*TASK DIRECTIONS*. When the word "predicate" shows up in a line of the data below, copy that whole line.

Dataset entries
··········

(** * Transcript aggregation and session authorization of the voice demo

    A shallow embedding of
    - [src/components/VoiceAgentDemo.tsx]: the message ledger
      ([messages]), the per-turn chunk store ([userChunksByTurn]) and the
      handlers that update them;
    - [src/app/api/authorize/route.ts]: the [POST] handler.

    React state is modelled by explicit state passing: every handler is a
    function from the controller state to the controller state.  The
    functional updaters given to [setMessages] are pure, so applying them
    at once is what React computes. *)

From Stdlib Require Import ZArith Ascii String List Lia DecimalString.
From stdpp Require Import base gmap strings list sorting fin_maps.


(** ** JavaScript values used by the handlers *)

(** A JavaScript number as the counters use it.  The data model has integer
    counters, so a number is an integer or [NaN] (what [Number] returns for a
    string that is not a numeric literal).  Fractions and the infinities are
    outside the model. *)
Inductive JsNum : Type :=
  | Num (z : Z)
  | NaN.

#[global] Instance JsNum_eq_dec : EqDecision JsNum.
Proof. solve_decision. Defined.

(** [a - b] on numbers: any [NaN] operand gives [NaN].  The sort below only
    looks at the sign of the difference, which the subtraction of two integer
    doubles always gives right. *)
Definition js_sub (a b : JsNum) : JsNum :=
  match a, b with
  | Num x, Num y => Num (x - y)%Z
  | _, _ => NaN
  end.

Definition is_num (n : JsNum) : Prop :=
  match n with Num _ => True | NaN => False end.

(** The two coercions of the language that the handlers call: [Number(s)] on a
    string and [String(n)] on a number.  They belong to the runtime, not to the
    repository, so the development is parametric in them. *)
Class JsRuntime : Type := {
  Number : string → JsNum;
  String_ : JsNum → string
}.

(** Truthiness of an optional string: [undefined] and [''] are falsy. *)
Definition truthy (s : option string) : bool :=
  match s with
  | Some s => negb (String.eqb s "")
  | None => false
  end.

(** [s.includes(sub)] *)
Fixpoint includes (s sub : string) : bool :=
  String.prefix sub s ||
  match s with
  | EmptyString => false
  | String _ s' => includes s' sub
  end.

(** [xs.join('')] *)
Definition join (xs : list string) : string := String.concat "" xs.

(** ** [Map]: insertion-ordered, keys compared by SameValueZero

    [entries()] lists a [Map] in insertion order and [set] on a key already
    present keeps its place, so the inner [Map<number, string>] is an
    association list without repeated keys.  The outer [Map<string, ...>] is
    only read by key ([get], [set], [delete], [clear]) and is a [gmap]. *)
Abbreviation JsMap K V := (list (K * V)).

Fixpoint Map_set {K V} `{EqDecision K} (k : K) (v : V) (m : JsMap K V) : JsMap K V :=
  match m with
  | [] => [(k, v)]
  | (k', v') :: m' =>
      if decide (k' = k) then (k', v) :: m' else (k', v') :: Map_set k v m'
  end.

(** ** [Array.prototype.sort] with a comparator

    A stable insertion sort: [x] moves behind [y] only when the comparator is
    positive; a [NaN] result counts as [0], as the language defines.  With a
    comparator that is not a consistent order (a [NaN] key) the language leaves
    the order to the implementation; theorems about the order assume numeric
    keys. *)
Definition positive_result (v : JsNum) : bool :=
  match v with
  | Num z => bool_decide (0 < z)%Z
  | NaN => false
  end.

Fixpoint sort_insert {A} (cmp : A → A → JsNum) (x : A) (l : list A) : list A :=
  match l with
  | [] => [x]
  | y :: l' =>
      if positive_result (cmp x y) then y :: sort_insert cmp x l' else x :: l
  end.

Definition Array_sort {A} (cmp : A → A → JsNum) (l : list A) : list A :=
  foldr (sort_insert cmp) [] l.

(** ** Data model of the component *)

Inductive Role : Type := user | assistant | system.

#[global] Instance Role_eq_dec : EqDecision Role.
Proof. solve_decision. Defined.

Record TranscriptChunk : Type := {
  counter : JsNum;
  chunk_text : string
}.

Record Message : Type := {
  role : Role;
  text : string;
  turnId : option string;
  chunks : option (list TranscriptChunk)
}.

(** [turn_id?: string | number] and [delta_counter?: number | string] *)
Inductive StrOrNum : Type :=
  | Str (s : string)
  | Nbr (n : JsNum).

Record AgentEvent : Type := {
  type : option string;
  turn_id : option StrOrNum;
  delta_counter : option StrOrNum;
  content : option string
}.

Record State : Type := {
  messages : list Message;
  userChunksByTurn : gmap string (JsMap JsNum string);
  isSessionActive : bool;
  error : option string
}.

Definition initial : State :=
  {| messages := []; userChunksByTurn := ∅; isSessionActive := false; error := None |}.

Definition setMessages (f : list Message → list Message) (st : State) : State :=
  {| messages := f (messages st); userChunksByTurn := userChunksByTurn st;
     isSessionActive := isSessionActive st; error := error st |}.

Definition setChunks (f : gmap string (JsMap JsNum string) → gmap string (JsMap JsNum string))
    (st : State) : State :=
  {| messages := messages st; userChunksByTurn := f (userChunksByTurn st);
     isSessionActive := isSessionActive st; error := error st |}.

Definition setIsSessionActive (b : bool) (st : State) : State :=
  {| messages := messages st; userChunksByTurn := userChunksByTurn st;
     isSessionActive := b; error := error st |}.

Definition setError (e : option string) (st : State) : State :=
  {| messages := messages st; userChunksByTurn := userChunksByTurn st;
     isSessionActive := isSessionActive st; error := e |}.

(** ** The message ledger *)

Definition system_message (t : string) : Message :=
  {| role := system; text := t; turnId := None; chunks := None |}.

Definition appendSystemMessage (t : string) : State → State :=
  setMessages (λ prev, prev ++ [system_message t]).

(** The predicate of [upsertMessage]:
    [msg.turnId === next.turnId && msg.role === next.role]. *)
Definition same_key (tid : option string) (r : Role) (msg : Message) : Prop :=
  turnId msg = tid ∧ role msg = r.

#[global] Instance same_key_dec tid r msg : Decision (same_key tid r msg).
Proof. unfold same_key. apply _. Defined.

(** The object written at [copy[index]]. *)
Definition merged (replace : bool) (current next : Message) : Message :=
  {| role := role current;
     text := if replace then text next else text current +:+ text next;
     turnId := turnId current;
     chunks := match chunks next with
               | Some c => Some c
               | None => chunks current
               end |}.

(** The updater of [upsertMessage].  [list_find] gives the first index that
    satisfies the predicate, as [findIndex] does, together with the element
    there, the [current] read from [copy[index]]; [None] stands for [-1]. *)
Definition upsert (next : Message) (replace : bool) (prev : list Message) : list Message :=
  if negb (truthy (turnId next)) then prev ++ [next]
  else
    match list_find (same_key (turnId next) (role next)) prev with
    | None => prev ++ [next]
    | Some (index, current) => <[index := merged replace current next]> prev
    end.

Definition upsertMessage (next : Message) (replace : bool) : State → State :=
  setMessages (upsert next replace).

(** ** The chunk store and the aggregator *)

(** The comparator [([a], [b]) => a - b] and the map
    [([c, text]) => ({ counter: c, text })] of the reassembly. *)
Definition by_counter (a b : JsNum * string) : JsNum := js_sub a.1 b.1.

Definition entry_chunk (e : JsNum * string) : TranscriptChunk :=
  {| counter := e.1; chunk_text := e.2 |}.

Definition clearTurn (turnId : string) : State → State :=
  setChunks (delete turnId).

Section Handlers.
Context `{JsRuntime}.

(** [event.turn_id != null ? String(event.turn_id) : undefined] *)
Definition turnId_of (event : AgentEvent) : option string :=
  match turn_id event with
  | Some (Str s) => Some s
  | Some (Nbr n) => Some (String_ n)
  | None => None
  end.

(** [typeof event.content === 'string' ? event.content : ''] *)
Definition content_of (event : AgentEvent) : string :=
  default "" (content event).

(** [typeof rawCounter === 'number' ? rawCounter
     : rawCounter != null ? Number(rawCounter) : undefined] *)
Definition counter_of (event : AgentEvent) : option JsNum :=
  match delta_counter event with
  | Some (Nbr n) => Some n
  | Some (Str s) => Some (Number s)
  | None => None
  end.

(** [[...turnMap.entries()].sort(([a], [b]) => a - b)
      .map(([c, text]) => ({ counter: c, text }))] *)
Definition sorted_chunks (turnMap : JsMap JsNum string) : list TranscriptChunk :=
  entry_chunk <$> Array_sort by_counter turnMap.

··········

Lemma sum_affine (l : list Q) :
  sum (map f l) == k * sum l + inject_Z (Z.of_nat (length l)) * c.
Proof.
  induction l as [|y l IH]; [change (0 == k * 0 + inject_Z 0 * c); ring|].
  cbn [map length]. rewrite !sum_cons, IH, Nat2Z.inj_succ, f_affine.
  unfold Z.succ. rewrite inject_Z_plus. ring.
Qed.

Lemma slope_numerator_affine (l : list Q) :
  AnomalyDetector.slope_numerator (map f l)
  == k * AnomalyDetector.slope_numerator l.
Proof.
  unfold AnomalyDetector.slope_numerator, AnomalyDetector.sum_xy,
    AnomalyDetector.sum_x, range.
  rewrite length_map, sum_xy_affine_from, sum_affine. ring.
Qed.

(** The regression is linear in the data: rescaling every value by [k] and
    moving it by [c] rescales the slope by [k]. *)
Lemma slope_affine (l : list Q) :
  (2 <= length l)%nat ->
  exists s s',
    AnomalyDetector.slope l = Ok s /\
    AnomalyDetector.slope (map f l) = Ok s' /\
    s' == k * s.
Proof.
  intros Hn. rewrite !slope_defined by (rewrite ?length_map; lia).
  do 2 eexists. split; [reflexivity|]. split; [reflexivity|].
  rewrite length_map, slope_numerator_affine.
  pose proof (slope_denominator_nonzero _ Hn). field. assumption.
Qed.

··········

*TASK ANSWER*.
(** The predicate of [upsertMessage]:
    satisfies the predicate, as [findIndex] does, together with the element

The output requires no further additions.